Collected data entries
Lemma killjob_term_then_cont_witness :
  exists w', killjob 1 stopped_bg = Done (true, w')
    /\ trace w' = trace stopped_bg
                  ++ [EKill (-100) SIGTERM; EKill (-100) SIGCONT]
    /\ killjob 2 stopped_bg = Done (false, stopped_bg).
Proof.
  destruct (killjob_term_then_cont 1 stopped_bg vi_job) as (Hlive & _ & Hout);
    [lia|reflexivity|].
  destruct Hlive as (w' & Hk & Ht & _); [discriminate|].
  exists w'. split; [exact Hk|]. split; [exact Ht|].
  apply Hout. unfold njobmax. simpl. lia.
Defined.

(** After [three_jobs] the job handed out latest is in slot 1, and it
    runs; [resumejob] with no job named takes slot 2. *)
Lemma resume_default_skips_latest :
  exists w log, run three_jobs boot [] = Done (w, log)
    /\ log = [1; 2; 1]
    /\ latest_live log w = Some 1
    /\ resume_target (-1) w = 2
    /\ latest_live log w <> Some (resume_target (-1) w).
Proof.
  eexists _, _. split; [vm_compute; reflexivity|].
  split; [reflexivity|]. split; [vm_compute; reflexivity|].
  split; [vm_compute; reflexivity|]. vm_compute. discriminate.
Qed.

Lemma resume_default_is_highest_slot_witness :
  resume_target (-1) stopped_bg = 1
  /\ resumejob (-1) true [] stopped_bg = resumejob 1 true [] stopped_bg.
Proof.
  destruct (resume_default_is_highest_slot (-1) stopped_bg)
    as (_ & _ & _ & Hsame); [lia|discriminate|].
  split; [reflexivity|]. exact (Hsame true []).
Defined.

(** Another group owns the terminal and the job named does not exist:
    [resumejob] returns false and prints nothing. *)
Lemma resume_unknown_job_is_silent :
  tty_pgrp no_tty <> pgrp no_tty
  /\ exists w', resumejob 5 false [] no_tty = Done (false, w', [])
       /\ ~ In (EMsg No_task_control) (trace w').
Proof.
  split; [discriminate|]. eexists. split; [vm_compute; reflexivity|].
  intros [].
Qed.

(** In [no_tty], where another group owns the terminal: the stopped job
    of slot 1 gives the message; a slot that does not exist gives
    nothing, and neither does it in [stopped_bg], where the shell owns
    the terminal and slot 0 is free. *)
Lemma resume_without_control_witness :
  resumejob 1 false [] no_tty
  = Done (false, emit (EMsg No_task_control) no_tty, [])
  /\ resumejob 5 false [] no_tty = Done (false, no_tty, [])
  /\ resumejob 5 false [] stopped_bg = Done (false, stopped_bg, []).
Proof.
  destruct (resume_without_control 1 false [] no_tty) as (Hmsg & _ & _).
  destruct (resume_without_control 5 false [] no_tty) as (_ & _ & Hout).
  destruct (resume_without_control 5 false [] stopped_bg) as (_ & _ & Hout').
  split; [|split].
  - apply (Hmsg job.zero vi_job);
      [reflexivity|left; discriminate|now vm_compute|reflexivity|discriminate].
  - apply Hout. vm_compute. discriminate.
  - apply Hout'. vm_compute. discriminate.
Defined.

(** [resumejob 1] on [stopped_bg] gives the terminal the modes of the job
    and enters [monitorjob] in the world [resumed_fg]. *)
Lemma resumejob_enters_monitor :
  resumejob 1 false [continues; exits_7] stopped_bg
  = '(_, w, evs) ← monitorjob [exits_7] resumed_fg; Done (true, w, evs).
Proof. vm_compute. reflexivity. Qed.

(** That call of [monitorjob] returns with the terminal in other modes
    than it had when the call was made. *)
Lemma monitorjob_leaves_other_modes :
  exists code w',
    monitorjob [exits_7] resumed_fg = Done (code, w', [])
    /\ tty_pgrp w' = pgrp resumed_fg
    /\ tty_tmodes resumed_fg = 9
    /\ tty_tmodes w' = 0
    /\ tty_tmodes w' <> tty_tmodes resumed_fg.
Proof.
  eexists _, _. split; [vm_compute; reflexivity|].
  split; [reflexivity|]. split; [reflexivity|].
  split; [reflexivity|discriminate].
Qed.

Lemma monitorjob_restores_shell_witness :
  exists code w' evs',
    monitorjob [stops] fg_running = Done (code, w', evs')
    /\ tty_pgrp w' = 1 /\ tty_tmodes w' = 0.
Proof.
  eexists _, _, _. split; [vm_compute; reflexivity|].
  apply (monitorjob_restores_shell [stops] fg_running 0 _ []).
  vm_compute. reflexivity.
Defined.

(** The foreground job of [fg_running] stops: it goes to slot 1 with the
    modes 9 that the terminal was in, and slot 0 is cleared. *)
Lemma monitorjob_moves_stopped_job_witness :
  exists w1 w' moved,
    monitor_wait [stops] 0 (set_tty_pgrp 100 fg_running)
      = Done (STOPPED, 0, w1, [])
    /\ tty_tmodes w1 = 9
    /\ monitorjob [stops] fg_running = Done (0, w', [])
    /\ jobs w' = [job.zero; moved]
    /\ job.tmodes moved = 9
    /\ job.pgid moved = 100
    /\ job.proc moved = [proc.mk 100 STOPPED 5247]
    /\ job.state moved = STOPPED
    /\ job.command moved = Some "cat"%string
    /\ trace w' = [EMsg (Suspended 1 (Some "cat"%string))]
    /\ tty_pgrp w' = 1 /\ tty_tmodes w' = 0.
Proof.
  assert (Hw : exists w1,
            monitor_wait [stops] 0 (set_tty_pgrp 100 fg_running)
              = Done (STOPPED, 0, w1, [])
            /\ tty_tmodes w1 = 9
            /\ jobs w1 = [job.mk header 100 [proc.mk 100 STOPPED 5247] 0
                            STOPPED (Some "cat"%string)])
    by (eexists; split; [vm_compute; reflexivity|split; reflexivity]).
  destruct Hw as (w1 & Hw & Hmodes & Hj1).
  destruct (monitorjob_moves_stopped_job [stops] fg_running cat_job 0
              w1 [] header_distinct eq_refl Hw)
    as (fg & to & w' & Hm & Hfg & _ & Hto & Hfree
        & (moved & Hmoved & Htm' & Hpg' & Hpr' & Hst' & Hcmd')
        & Hzero & _ & Htr & Hpg & Htm).
  rewrite Hj1 in Hfg. injection Hfg as <-.
  assert (Hto1 : to = 1%nat).
  { destruct Hfree as [(b & Hb & _)|Hlen].
    - rewrite Hj1 in Hb. destruct to as [|[|to]]; [lia|discriminate..].
    - now rewrite Hj1 in Hlen. }
  subst to.
  assert (Hjobs : jobs w' = [job.zero; moved]).
  { assert (Hr : exists r, monitorjob [stops] fg_running = Done r
                           /\ length (jobs (snd (fst r))) = 2%nat)
      by (eexists; split; [vm_compute; reflexivity|reflexivity]).
    destruct Hr as ([[c w2] e2] & Hr & Hlen). rewrite Hm in Hr.
    injection Hr as <- <- <-. simpl in Hlen.
    destruct (jobs w') as [|a [|b [|? ?]]]; try discriminate Hlen.
    simpl in Hzero, Hmoved. congruence. }
  exists w1, w', moved. rewrite Hmodes in Htm'.
  split; [exact Hw|]. split; [exact Hmodes|]. split; [exact Hm|].
  split; [exact Hjobs|]. split; [exact Htm'|]. split; [exact Hpg'|].
  split; [exact Hpr'|]. split; [exact Hst'|]. split; [exact Hcmd'|].
  split; [exact Htr|]. split; [exact Hpg|exact Htm].
Defined.

Lemma not_in_list {A} (x : A) (l : list A) : ~ In x l -> x ∉ l.
Proof. intros Hn Hin. now apply list_elem_of_In in Hin. Qed.

Lemma word_stage_ok (x : string) : stage_ok [Word x].
Proof.
  split; [discriminate|]. apply not_in_list. intros [E|[]]. discriminate.
Qed.

Lemma abc_ok : Forall stage_ok abc.
Proof.
  unfold abc.
  constructor; [apply word_stage_ok|].
  constructor; [apply word_stage_ok|].
  constructor; [apply word_stage_ok|].
  constructor.
Qed.

(** [a | b | c] in the background, the children being 10, 11 and 12. *)
Lemma pipeline_registers_stages_witness :
  exists job p w' b,
    pipeline_launch abc_toks 5 true [10; 11; 12] boot = Done (job, p, w')
    /\ jobs w' !! Z.to_nat job = Some b
    /\ job.proc b = [fresh_proc 10; fresh_proc 11; fresh_proc 12]
    /\ job.pgid b = 10.
Proof.
  assert (Hl : exists r,
            pipeline_launch abc_toks 5 true [10; 11; 12] boot = Done r)
    by (eexists; vm_compute; reflexivity).
  destruct Hl as [[[job p] w'] Hl].
  destruct (pipeline_registers_stages abc [NULL] abc_toks 5 true [10; 11; 12]
              boot job p w') as (b & _ & Hb & Hprocs & _ & Hpg & _);
    [simpl; lia|exact abc_ok|reflexivity|reflexivity|exact Hl|].
  exists job, p, w', b. split; [exact Hl|]. split; [exact Hb|].
  split; [exact Hprocs|]. simpl in Hpg. now injection Hpg as <-.
Defined.

(** The same pipeline in the foreground: what [do_pipeline] returns is the
    status of [c], whose exit code is 7. *)
Lemma pipeline_exit_code_is_last :
  exists w',
    do_pipeline abc_toks 5 false [10; 11; 12] abc_exit boot
      = Done (1792, w', [])
    /\ WEXITSTATUS 1792 = 7.
Proof. eexists. split; vm_compute; reflexivity. Qed.

(** [echo hi > out there]: the command is [echo hi]. *)
Lemma do_redir_keeps_prefix_witness :
  exists toks' input' output' w',
    do_redir echo_out 0 5 (-1) (-1) with_out
      = Done (2, toks', input', output', w')
    /\ argv_of toks' = [Word "echo"; Word "hi"].
Proof.
  eexists _, _, _, _. split; [vm_compute; reflexivity|].
  destruct (do_redir_keeps_prefix echo_out 0 5 (-1) (-1) with_out 2 _ _ _ _
              (Z.le_refl 0) eq_refl) as (_ & _ & _ & Hargv).
  apply Hargv. apply not_in_list. simpl. intuition discriminate.
Defined.

(** The same tokens: [out] is opened and keeps its five bytes; two bytes
    written through the descriptor replace the first two. *)
Lemma do_redir_output_not_truncated_witness :
  exists n toks' input' output' w' w'',
    do_redir echo_out 0 5 (-1) (-1) with_out
      = Done (n, toks', input', output', w')
    /\ file_lookup "out" (files w') = Some [1; 2; 3; 4; 5]
    /\ sys_write output' [9; 9] w' = Some w''
    /\ file_lookup "out" (files w'') = Some [9; 9; 3; 4; 5].
Proof.
  assert (Hr : exists r, do_redir echo_out 0 5 (-1) (-1) with_out = Done r)
    by (eexists; vm_compute; reflexivity).
  destruct Hr as [[[[[n toks'] input'] output'] w'] Hr].
  destruct (do_redir_output_not_truncated echo_out 0 5 (-1) (-1) with_out
              n toks' input' output' w')
    as (_ & _ & _ & _ & _ & _ & Hfiles & Hout);
    [lia|repeat split; left; lia|exact Hr|].
  destruct (Hout "out"%string eq_refl) as (_ & Hwrite).
  destruct (Hwrite [1; 2; 3; 4; 5] [9; 9] eq_refl) as (w'' & Hw & Hc).
  exists n, toks', input', output', w', w''.
  split; [exact Hr|]. split; [now apply Hfiles|]. split; [exact Hw|exact Hc].
Defined.

End Runs.

(** * More of the registry *)

Section Slots.
Context `{H : shell_h}.

Lemma find_free_lowest (js : list job.t) : forall j,
  match find_free j js with
  | Some t =>
      j <= t
      /\ (exists b, js !! Z.to_nat (t - j) = Some b /\ job.pgid b = 0)
      /\ (forall (i : nat) b, (i < Z.to_nat (t - j))%nat ->
            js !! i = Some b -> job.pgid b <> 0)
  | None => forall (i : nat) b, js !! i = Some b -> job.pgid b <> 0
  end.
Proof.
  induction js as [|a js IH]; intros j; simpl; [intros i b; done|].
  destruct (Z.eqb_spec (job.pgid a) 0) as [e|ne].
  - split; [lia|]. rewrite Z.sub_diag. split; [now exists a|].
    intros i b Hi. simpl in Hi. lia.
  - specialize (IH (j + 1)). destruct (find_free (j + 1) js) as [t|].
    + destruct IH as (Hle & (b & Hb & Hp) & Hlow). split; [lia|].
      replace (Z.to_nat (t - j)) with (S (Z.to_nat (t - (j + 1)))) by lia.
      split; [now exists b|].
      intros [|i] b' Hi Hl; [now injection Hl as <-|].
      apply (Hlow i); [lia|exact Hl].
    + intros [|i] b Hl; [now injection Hl as <-|]. now apply (IH i).
Qed.

(** X1. [allocjob] returns the lowest background slot that is free, and
    changes nothing then; when every background slot is taken it appends
    one cleared slot and returns that.  It never returns slot 0 and never
    removes or changes a slot that is there. *)
Theorem allocjob_lowest_free (w : world) to w' :
  jobs w <> [] ->
  allocjob w = (to, w') ->
  1 <= to
  /\ (forall (i : nat) b, (1 <= i)%nat -> Z.of_nat i < to ->
        jobs w !! i = Some b -> job.pgid b <> 0)
  /\ ((to < njobmax w /\ w' = w
       /\ exists b, jobs w !! Z.to_nat to = Some b /\ job.pgid b = 0)
      \/ (to = njobmax w /\ jobs w' = jobs w ++ [job.zero]))
  /\ (forall (i : nat) b, jobs w !! i = Some b -> jobs w' !! i = Some b).
Proof.
  intros Hne. unfold allocjob, BG.
  assert (Hlen : (0 < length (jobs w))%nat)
    by (destruct (jobs w); [done|simpl; lia]).
  pose proof (find_free_lowest (drop (Z.to_nat 1) (jobs w)) 1) as Hf.
  destruct (find_free 1 (drop (Z.to_nat 1) (jobs w))) as [t|].
  - destruct Hf as (Hle & (b & Hb & Hp) & Hlow). intros [= <- <-].
    rewrite lookup_drop in Hb.
    replace (Z.to_nat 1 + Z.to_nat (t - 1))%nat with (Z.to_nat t) in Hb by lia.
    split; [exact Hle|]. split; [|split; [|auto]].
    + intros i b' Hi Hit Hl. apply (Hlow (i - 1)%nat b'); [lia|].
      rewrite lookup_drop. rewrite <- Hl. f_equal. lia.
    + left. apply lookup_lt_Some in Hb as Hlt. unfold njobmax.
      split; [lia|]. split; [reflexivity|]. now exists b.
  - intros [= <- <-]. unfold njobmax. split; [lia|]. split; [|split].
    + intros i b' Hi _ Hl. apply (Hf (i - 1)%nat b').
      rewrite lookup_drop. rewrite <- Hl. f_equal. lia.
    + right. auto.
    + intros i b Hl. simpl. rewrite lookup_app_l; [exact Hl|].
      now apply lookup_lt_Some in Hl.
Qed.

PROMPT: With the line holding "split; [vm_compute; reflexivity|]. vm_compute." as the first and the line holding "destruct (resume_default_is_highest_slot (-1)" as the last, set down that range of the entries above exactly, and nothing else.

SOLUTION:
  split; [vm_compute; reflexivity|]. vm_compute. discriminate.
Qed.

Lemma resume_default_is_highest_slot_witness :
  resume_target (-1) stopped_bg = 1
  /\ resumejob (-1) true [] stopped_bg = resumejob 1 true [] stopped_bg.
Proof.
  destruct (resume_default_is_highest_slot (-1) stopped_bg)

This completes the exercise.